Reproduce all records exactly.

- _TASK INPUTS_
···

(** * MoleditPy installer: shortcut and file-association state machine

    A shallow embedding of [moleditpy_installer/main.py].  The program is a
    sequence of calls into the operating system (registry, filesystem,
    environment variables) and into the [pyshortcuts] package.  Those
    collaborators are modelled here:

    - the Windows registry hive [HKEY_CURRENT_USER] is a finite tree of keys
      (module [winreg]);
    - the filesystem is a finite map from path strings to entry kinds;
    - [os.environ] is a finite map from names to values;
    - [pathlib], [shutil.which], [importlib.resources] and
      [pyshortcuts.make_shortcut] are oracles collected in the record [Env];
    - Python exceptions are values of type [exn]; a computation returns
      [Ok v] or [Raise e] together with the world it leaves behind.

    Calls that can raise do so in the model wherever the source makes them,
    inside a [try] or not: the registry calls, the resource lookup,
    [make_shortcut], [os.remove] and [shutil.rmtree], and the probes
    [Path.home()], [Path.exists()], [Path.is_dir()] and [Path.is_file()].
    Writing a line to standard output is taken to succeed: [print] appends
    the line and returns.

    The functions of [main.py] keep their names. *)

From Stdlib Require Import Ascii String ZArith.
From stdpp Require Import base gmap strings list.

Set Warnings "-register-all".
Open Scope string_scope.
Open Scope list_scope.
Open Scope stdpp_scope.

(** ** Strings *)

(** The double-quote character, used by the f-strings that quote paths. *)
Definition dq : string := String "034"%char EmptyString.

(** [f'"{s}"'] *)
Definition quoted (s : string) : string := dq +:+ s +:+ dq.

(** Python truthiness of an [Optional[str]]: [None] and the empty string are
    falsy. *)
Definition truthy (o : option string) : bool :=
  match o with
  | None => false
  | Some s => negb (bool_decide (s = EmptyString))
  end.

(** [f"{o}"] for an [Optional[str]]. *)
Definition fmt_opt (o : option string) : string :=
  match o with
  | None => "None"
  | Some s => s
  end.

(** ** Exceptions *)

Inductive ExnClass :=
| FileNotFoundError
| PermissionError
| OSError
| RuntimeError
| OtherException.

Global Instance ExnClass_eq_dec : EqDecision ExnClass.
Proof. solve_decision. Defined.

Record exn := Exn { exn_class : ExnClass; exn_msg : string }.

···

- _RESPONSE FOR THIS EXERCISE_
(** * MoleditPy installer: shortcut and file-association state machine

    A shallow embedding of [moleditpy_installer/main.py].  The program is a
    sequence of calls into the operating system (registry, filesystem,
    environment variables) and into the [pyshortcuts] package.  Those
    collaborators are modelled here:

    - the Windows registry hive [HKEY_CURRENT_USER] is a finite tree of keys
      (module [winreg]);
    - the filesystem is a finite map from path strings to entry kinds;
    - [os.environ] is a finite map from names to values;
    - [pathlib], [shutil.which], [importlib.resources] and
      [pyshortcuts.make_shortcut] are oracles collected in the record [Env];
    - Python exceptions are values of type [exn]; a computation returns
      [Ok v] or [Raise e] together with the world it leaves behind.

    Calls that can raise do so in the model wherever the source makes them,
    inside a [try] or not: the registry calls, the resource lookup,
    [make_shortcut], [os.remove] and [shutil.rmtree], and the probes
    [Path.home()], [Path.exists()], [Path.is_dir()] and [Path.is_file()].
    Writing a line to standard output is taken to succeed: [print] appends
    the line and returns.

    The functions of [main.py] keep their names. *)

From Stdlib Require Import Ascii String ZArith.
From stdpp Require Import base gmap strings list.

Set Warnings "-register-all".
Open Scope string_scope.
Open Scope list_scope.
Open Scope stdpp_scope.

(** ** Strings *)

(** The double-quote character, used by the f-strings that quote paths. *)
Definition dq : string := String "034"%char EmptyString.

(** [f'"{s}"'] *)
Definition quoted (s : string) : string := dq +:+ s +:+ dq.

(** Python truthiness of an [Optional[str]]: [None] and the empty string are
    falsy. *)
Definition truthy (o : option string) : bool :=
  match o with
  | None => false
  | Some s => negb (bool_decide (s = EmptyString))
  end.

(** [f"{o}"] for an [Optional[str]]. *)
Definition fmt_opt (o : option string) : string :=
  match o with
  | None => "None"
  | Some s => s
  end.

(** ** Exceptions *)

Inductive ExnClass :=
| FileNotFoundError
| PermissionError
| OSError
| RuntimeError
| OtherException.

Global Instance ExnClass_eq_dec : EqDecision ExnClass.
Proof. solve_decision. Defined.

Record exn := Exn { exn_class : ExnClass; exn_msg : string }.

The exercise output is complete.